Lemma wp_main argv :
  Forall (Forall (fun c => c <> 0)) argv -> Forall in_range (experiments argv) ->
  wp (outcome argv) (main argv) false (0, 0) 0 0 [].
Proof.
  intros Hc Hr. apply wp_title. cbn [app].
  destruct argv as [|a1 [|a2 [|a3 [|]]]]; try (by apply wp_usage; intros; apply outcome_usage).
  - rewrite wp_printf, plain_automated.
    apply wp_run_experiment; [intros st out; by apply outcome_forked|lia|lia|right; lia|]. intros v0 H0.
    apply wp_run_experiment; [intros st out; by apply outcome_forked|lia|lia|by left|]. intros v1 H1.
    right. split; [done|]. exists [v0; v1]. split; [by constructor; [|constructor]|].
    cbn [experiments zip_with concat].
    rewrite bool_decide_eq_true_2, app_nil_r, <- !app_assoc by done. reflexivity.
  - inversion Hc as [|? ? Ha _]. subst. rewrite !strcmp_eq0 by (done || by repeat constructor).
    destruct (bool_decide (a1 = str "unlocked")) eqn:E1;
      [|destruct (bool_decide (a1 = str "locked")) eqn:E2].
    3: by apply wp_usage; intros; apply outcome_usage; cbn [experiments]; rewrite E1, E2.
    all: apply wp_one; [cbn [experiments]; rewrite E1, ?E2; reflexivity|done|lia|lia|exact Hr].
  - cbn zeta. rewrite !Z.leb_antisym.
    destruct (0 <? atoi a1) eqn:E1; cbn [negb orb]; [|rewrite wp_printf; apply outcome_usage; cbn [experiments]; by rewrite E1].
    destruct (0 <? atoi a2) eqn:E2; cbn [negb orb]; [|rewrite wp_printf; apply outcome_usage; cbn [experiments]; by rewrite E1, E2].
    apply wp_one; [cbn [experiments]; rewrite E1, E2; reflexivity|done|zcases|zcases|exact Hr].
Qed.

§ §

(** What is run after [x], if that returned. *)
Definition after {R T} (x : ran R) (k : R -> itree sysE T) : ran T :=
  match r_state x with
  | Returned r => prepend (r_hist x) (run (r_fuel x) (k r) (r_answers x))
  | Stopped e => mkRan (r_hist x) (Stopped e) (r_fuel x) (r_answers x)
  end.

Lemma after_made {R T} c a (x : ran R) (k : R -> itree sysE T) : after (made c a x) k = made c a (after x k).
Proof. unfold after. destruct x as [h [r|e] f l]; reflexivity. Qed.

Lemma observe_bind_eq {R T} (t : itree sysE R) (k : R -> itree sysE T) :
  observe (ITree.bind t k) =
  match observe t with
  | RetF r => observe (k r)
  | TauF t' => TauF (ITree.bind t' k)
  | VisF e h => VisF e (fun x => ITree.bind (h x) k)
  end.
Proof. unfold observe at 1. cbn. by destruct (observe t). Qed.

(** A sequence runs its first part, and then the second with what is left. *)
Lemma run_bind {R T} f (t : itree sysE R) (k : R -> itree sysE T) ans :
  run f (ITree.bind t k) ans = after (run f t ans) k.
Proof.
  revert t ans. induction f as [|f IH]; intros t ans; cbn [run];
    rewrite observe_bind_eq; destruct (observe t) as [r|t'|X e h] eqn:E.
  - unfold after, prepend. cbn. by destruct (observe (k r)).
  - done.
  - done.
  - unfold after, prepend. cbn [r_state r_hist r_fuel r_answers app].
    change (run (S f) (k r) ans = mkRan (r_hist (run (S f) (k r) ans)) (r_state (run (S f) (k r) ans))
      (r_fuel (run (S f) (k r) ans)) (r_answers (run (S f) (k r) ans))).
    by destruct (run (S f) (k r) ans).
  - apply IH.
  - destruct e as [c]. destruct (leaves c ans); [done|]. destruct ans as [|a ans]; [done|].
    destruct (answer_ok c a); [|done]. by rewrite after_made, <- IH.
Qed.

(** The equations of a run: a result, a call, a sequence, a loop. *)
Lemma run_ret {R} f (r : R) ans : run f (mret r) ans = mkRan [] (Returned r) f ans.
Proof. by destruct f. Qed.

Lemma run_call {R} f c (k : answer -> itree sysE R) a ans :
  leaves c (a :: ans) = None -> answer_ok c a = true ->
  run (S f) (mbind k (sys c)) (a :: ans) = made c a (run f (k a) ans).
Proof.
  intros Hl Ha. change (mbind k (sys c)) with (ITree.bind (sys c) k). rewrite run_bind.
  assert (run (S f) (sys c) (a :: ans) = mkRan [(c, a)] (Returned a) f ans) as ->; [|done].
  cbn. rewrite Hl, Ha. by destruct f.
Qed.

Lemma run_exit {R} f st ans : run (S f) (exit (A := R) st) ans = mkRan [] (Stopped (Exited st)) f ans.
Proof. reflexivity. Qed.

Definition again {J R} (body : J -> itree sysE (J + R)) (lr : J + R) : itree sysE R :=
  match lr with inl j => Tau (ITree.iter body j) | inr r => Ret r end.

§ §

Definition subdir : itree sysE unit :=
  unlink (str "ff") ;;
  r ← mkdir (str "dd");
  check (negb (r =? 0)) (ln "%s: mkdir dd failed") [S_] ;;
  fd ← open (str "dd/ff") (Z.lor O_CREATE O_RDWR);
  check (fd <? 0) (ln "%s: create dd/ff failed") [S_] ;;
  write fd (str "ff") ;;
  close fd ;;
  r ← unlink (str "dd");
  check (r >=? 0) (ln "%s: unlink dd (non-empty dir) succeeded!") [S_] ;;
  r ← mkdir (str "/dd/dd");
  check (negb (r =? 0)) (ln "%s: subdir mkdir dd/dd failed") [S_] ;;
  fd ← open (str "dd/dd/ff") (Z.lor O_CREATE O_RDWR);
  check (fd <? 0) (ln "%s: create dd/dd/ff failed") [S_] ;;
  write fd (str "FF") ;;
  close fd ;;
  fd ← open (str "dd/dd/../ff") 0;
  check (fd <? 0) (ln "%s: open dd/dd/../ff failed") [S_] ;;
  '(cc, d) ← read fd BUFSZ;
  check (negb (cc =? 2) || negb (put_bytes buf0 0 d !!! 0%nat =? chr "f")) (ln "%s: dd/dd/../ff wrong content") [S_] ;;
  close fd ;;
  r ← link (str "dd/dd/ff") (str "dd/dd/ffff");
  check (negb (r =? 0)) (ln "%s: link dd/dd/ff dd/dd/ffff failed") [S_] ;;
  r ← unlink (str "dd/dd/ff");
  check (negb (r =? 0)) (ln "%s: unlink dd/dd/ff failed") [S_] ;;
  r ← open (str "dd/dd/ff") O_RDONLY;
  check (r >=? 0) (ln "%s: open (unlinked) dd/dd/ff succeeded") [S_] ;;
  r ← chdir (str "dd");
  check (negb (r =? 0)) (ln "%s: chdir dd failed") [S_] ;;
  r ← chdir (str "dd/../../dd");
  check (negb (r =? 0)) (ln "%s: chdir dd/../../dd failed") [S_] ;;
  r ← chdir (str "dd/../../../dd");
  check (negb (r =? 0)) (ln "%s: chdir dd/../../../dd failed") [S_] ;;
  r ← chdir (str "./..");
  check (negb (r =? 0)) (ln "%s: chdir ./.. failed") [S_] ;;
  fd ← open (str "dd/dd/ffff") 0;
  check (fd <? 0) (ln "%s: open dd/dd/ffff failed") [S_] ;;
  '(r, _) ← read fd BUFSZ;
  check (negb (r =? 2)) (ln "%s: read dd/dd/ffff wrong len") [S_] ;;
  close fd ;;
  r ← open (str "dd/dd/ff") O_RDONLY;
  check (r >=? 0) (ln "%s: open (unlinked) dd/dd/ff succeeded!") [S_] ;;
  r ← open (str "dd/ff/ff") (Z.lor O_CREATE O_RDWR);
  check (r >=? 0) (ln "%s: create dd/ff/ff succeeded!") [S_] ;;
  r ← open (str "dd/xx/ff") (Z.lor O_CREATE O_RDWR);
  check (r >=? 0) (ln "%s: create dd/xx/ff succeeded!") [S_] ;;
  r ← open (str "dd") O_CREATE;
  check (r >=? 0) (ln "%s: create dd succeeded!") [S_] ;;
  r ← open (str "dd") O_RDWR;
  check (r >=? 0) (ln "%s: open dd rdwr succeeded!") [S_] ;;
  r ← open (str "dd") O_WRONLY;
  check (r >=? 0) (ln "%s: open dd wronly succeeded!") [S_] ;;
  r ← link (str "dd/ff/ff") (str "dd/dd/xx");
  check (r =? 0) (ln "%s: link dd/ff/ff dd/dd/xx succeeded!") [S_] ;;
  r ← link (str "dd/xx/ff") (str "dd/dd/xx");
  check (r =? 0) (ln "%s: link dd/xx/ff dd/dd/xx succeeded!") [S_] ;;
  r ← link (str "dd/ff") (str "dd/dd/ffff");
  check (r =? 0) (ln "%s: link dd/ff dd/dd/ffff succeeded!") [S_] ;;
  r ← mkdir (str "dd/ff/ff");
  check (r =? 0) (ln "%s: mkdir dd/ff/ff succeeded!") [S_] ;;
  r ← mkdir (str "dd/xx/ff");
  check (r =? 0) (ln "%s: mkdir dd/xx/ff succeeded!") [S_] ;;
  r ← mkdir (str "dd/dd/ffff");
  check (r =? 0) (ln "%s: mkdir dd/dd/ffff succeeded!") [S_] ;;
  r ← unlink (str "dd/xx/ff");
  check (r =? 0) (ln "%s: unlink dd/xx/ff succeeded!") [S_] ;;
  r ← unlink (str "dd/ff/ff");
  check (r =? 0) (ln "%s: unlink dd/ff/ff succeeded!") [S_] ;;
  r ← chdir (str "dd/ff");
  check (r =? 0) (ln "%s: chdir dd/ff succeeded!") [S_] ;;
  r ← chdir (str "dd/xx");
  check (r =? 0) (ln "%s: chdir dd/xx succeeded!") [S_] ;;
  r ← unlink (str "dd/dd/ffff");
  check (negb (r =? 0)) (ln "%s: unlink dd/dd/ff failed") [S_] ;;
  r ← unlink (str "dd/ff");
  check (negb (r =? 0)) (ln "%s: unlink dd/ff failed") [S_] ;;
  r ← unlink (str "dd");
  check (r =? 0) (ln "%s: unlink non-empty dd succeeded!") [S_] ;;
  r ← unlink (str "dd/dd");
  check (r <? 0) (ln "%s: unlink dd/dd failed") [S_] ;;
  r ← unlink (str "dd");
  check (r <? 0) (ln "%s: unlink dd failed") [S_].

§ §

### Requirement
A complete answer gives every line of the records holding "match".

### Answer for the task
  match r_state x with
  match observe t with
  match lr with inl j => Tau (ITree.iter body j) | inr r => Ret r end.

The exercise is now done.